Mason, who just celebrated his sixth birthday, was born with Hypoplastic Left Heart Syndrome (HLHS), a congenital birth defect that affects the left side of the heart, which pumps oxygen-rich blood to the body.

The Centers for Disease Control and Prevention (CDC) estimates that about 1 out of every 4,344 babies born in the United States each year is born with HLHS. Because HLHS is a syndrome, the condition represents a spectrum of heart problems, said Dr. Michael McMullan, surgical director for cardiac transplant at Seattle Children’s Hospital.

Mason Garka with Dr. Michael McMullan

Mason Garka with Dr. Michael McMullan

“In some cases the left ventricle completely fails to develop whereas in other cases the ventricle and its valves are extremely small and, therefore, not able to pump enough blood,” McMullan said. “We haven’t really been able to identify what causes this to happen.”

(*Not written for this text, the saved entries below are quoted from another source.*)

(* ===== verification/WinInst.v ===== *)
(** * A small Windows

    Descriptors that are their own text, two accounts, and files under a root
    with handles that have a cursor. Opening, reading, writing and setting the
    end of a file do what they say; the other calls succeed without effect. Two
    of them under different roots are a [WinMirror]. *)

From stdpp Require Import base list numbers option strings gmap.
From Stdlib Require Import ZArith Lia Ascii.
From Stdlib Require String.
From S2P Require Import Prelude Common OpsInst WinSecurity WinOps WinHandlers WinSpec.

Local Open Scope Z_scope.

(** ** Accounts *)
Definition chars (s : string) : list ascii := String.list_ascii_of_string s.
Definition bytes_of (s : string) : list Z := (fun c => Z.of_nat (nat_of_ascii c)) <$> chars s.

Definition ann_sid : list ascii := chars "S-1-5-21-7".
Definition brien_sid : list ascii := chars "S-1-5-21-9".

#[export] Instance toy_sec : WinSec := {|
  win_desc := list ascii;
  sid_valid := fun _ => true;
  account_of_sid := fun sid => if bool_decide (sid = ann_sid) then inr (bytes_of "DOM", bytes_of "ann")
                               else if bool_decide (sid = brien_sid) then inr (bytes_of "DOM", bytes_of "O'Brien") else inl 1332;
  sid_of_account := fun name => if bool_decide (name = chars "ann") then inr ann_sid else inl 1332;
  desc_to_sddl := fun d _ => inr d;
  sddl_to_desc := inr;
  desc_owner := fun _ => true;
  desc_group := fun _ => true;
  desc_control := fun _ => 4;
  desc_set_control := fun _ d => d;
  token_user := fun _ => inr ann_sid |}.

#[export] Instance toy_dokan : Dokan := {|
  DokanNtStatusFromWin32 := fun z => z;
  DokanMapKernelToUserCreateFileFlags := fun access attributes _ disposition => (access, attributes, disposition);
  STATUS_FILE_IS_A_DIRECTORY := 3221225658; STATUS_CANNOT_DELETE := 3221225761; STATUS_OBJECT_NAME_COLLISION := 3221225525 |}.

(** ** Files *)
Record wtoy := mk_wtoy { wt_root : path; wt_files : gmap (list string) (list Z); wt_handles : gmap Z (list string * Z) }.

Definition w_at (p : path) (o : wtoy) : list string := drop (length (p_comps (wt_root o))) (p_comps p).
Definition w_set_files (o : wtoy) (f : gmap (list string) (list Z)) : wtoy := mk_wtoy (wt_root o) f (wt_handles o).
Definition w_fine (o : wtoy) : bool * wtoy := (true, o).

Definition w_open (p : path) (o : wtoy) : (io_error + Z) * wtoy :=
  match wt_files o !! w_at p o with
  | Some _ => (inr 7, mk_wtoy (wt_root o) (wt_files o) (<[7 := (w_at p o, 0)]> (wt_handles o)))
  | None => (inl (OsError 2), o)
  end.

Definition w_write (h : Z) (buf : list Z) (lo hi : Z) (o : wtoy) : (bool * Z) * wtoy :=
  match wt_handles o !! h with
  | Some (k, _) => ((true, zlen buf), w_set_files o (alter (t_overlay (Z.to_nat (lo + hi * 2 ^ 32)) buf) k (wt_files o)))
  | None => ((false, 0), o)
  end.

Definition w_read (h n off : Z) (o : wtoy) : (io_error + list Z) * wtoy :=
  match wt_handles o !! h with
  | Some (k, _) => (inr (take (Z.to_nat n) (drop (Z.to_nat off) (default [] (wt_files o !! k)))), o)
  | None => (inl (OsError 6), o)
  end.

Definition w_seek (h off : Z) (o : wtoy) : bool * wtoy :=
  match wt_handles o !! h with
  | Some (k, _) => (true, mk_wtoy (wt_root o) (wt_files o) (<[h := (k, off)]> (wt_handles o)))
  | None => (false, o)
  end.

Definition w_end (h : Z) (o : wtoy) : bool * wtoy :=
  match wt_handles o !! h with
  | Some (k, off) => (true, w_set_files o (alter (t_resize (Z.to_nat off)) k (wt_files o)))
  | None => (false, o)
  end.

#[export] Instance toy_win : Win32 toy_sec wtoy := {|
  GetLastError := fun _ => 6; win_open := fun p _ => w_open p; CloseHandle := fun _ o => o;
  CreateFile := fun p _ _ _ _ _ o => let '(r, o) := w_open p o in (match r with inr h => h | inl _ => INVALID_HANDLE_VALUE end, o);
  CreateDirectory := fun _ _ => w_fine;
  GetFileAttributes := fun p o => match wt_files o !! w_at p o with Some _ => 0 | None => INVALID_FILE_ATTRIBUTES end;
  SetFileAttributes := fun _ _ => w_fine; SetFileRenameInfo := fun _ _ _ => w_fine; FlushFileBuffers := fun _ => w_fine;
  DeleteFile := fun _ => w_fine; RemoveDirectory := fun _ => w_fine; SetUserObjectSecurity := fun _ _ _ => w_fine;
  SetFileTime := fun _ _ _ _ => w_fine; SetFilePointerEx := w_seek; SetEndOfFile := w_end; WriteFile := w_write;
  seek_read := w_read; GetFileSizeEx := fun h o => '(k, _) ← wt_handles o !! h; zlen <$> wt_files o !! k;
  win_lstat := fun p o => match wt_files o !! w_at p o with Some l => inr (mk_wstat false 0 (zlen l)) | None => inl (OsError 2) end;
  ImpersonateLoggedOnUser := fun _ => w_fine; RevertToSelf := fun o => o; DokanOpenRequestorToken := fun o => (5, o) |}.

(** ** Two of them *)
Lemma w_at_translate p o r : wt_root o = r -> w_at (translate_path p r) o = p_comps p.
Proof.
  intros <-. unfold w_at, translate_path, path_join, strip_root.
  destruct (p_abs p) eqn:Ep; cbn; rewrite ?Ep; cbn; apply drop_app_length.
Qed.

Definition w_rel (r1 r2 : path) (o1 o2 : wtoy) : Prop := wt_root o1 = r1 /\ wt_root o2 = r2 /\ wt_files o1 = wt_files o2.

Definition w_same_file (o1 o2 : wtoy) (h1 h2 : Z) : Prop :=
  exists k c1 c2, wt_handles o1 !! h1 = Some (k, c1) /\ wt_handles o2 !! h2 = Some (k, c2).

Definition w_same_place (o1 o2 : wtoy) (h1 h2 : Z) : Prop :=
  exists k c, wt_handles o1 !! h1 = Some (k, c) /\ wt_handles o2 !! h2 = Some (k, c).

#[export] Instance toy_win_mirror (r1 r2 : path) : WinMirror (Win1 := toy_win) (Win2 := toy_win) r1 r2.
Proof.
  refine (@Build_WinMirror toy_sec wtoy wtoy toy_win toy_win r1 r2 (w_rel r1 r2)
    (fun o h p => handle_ok h = true /\ exists c, wt_handles o !! h = Some (p_comps p, c) /\ is_Some (wt_files o !! p_comps p))
    w_same_file w_same_place _ _ _ _ _ _ _ _ _ _ _ _ _); try solve [intros; cbn; unfold same_win; cbn; tauto].
  - intros o1 o2 h p opts (H1 & H2 & H3) (_ & c & Hh & Hf). cbn. unfold w_open. rewrite (w_at_translate p o2 r2 H2), <- H3.
    destruct Hf as [l ->]. eexists _, _. split; [reflexivity|]. split; [done|]. split; [done|].
    exists (p_comps p), c, 0. split; [done|]. cbn. by rewrite lookup_insert_eq.
  - intros o1 o2 h h2 buf lo hi (H1 & H2 & H3) (k & c1 & c2 & E1 & E2). cbn. unfold w_write, same_win, w_rel. rewrite E1, E2. cbn. by rewrite H3.
  - intros o1 o2 h p n off HR (Hk & c & Hh & Hf). cbn. unfold w_read. rewrite Hh. cbn. rewrite Hh. split_and!; try done. by exists c.
  - intros o1 o2 h h2 n off (H1 & H2 & H3) (k & c1 & c2 & E1 & E2). cbn. unfold w_read. rewrite E1, E2, H3. cbn. split_and!; try done. by exists k, c1, c2.
  - intros o1 o2 h h2 off (H1 & H2 & H3) (k & c1 & c2 & E1 & E2). cbn. unfold w_seek, same_win, w_rel. rewrite E1, E2. cbn. split_and!; try done.
    exists k, off. cbn. by rewrite !lookup_insert_eq.
  - intros o1 o2 h h2 (H1 & H2 & H3) (k & c & E1 & E2). cbn. unfold w_end, same_win, w_rel. rewrite E1, E2. cbn. by rewrite H3.
Defined.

Many babies with HLHS do not make it to term. Those who do make it face a variety of operations “to convince the heart that it only needs one ventricle,” McMullan said. The first operation generally occurs within the first two weeks of life; the second at six months; and the third between two and four years of age. Even after these operations, some children will still require a heart transplant.

“Nationally, approximately 40% of these children will die by the time they are 2 years of age, even with the operations,” McMullan said, but the survival rate for patients with HLHS at Seattle Children’s is typically much higher.

“It is not one of the more common heart defects that we see,” McMullan said, “But we take care of about three patients per month with HLHS. One thing that distinguishes these children from other children we care for is that they require multiple operations. So, over a period of a few years, we get to know the families very well.”

The Garka Family

Mason’s journey has not been without complications, but his results so far have been “remarkable,” says Kelsey Garka.

“Everything we have been through has been completely worth it,” she said. “It’s not always easy, but there is hope.”

“Mason is a very special child,” said McMullan. “He’s the perfect 6-year-old. Looking at him, one would think that there’s absolutely nothing wrong with him. This is why we do it. We want the kids to be normal, crazy kids who live wonderful lives.”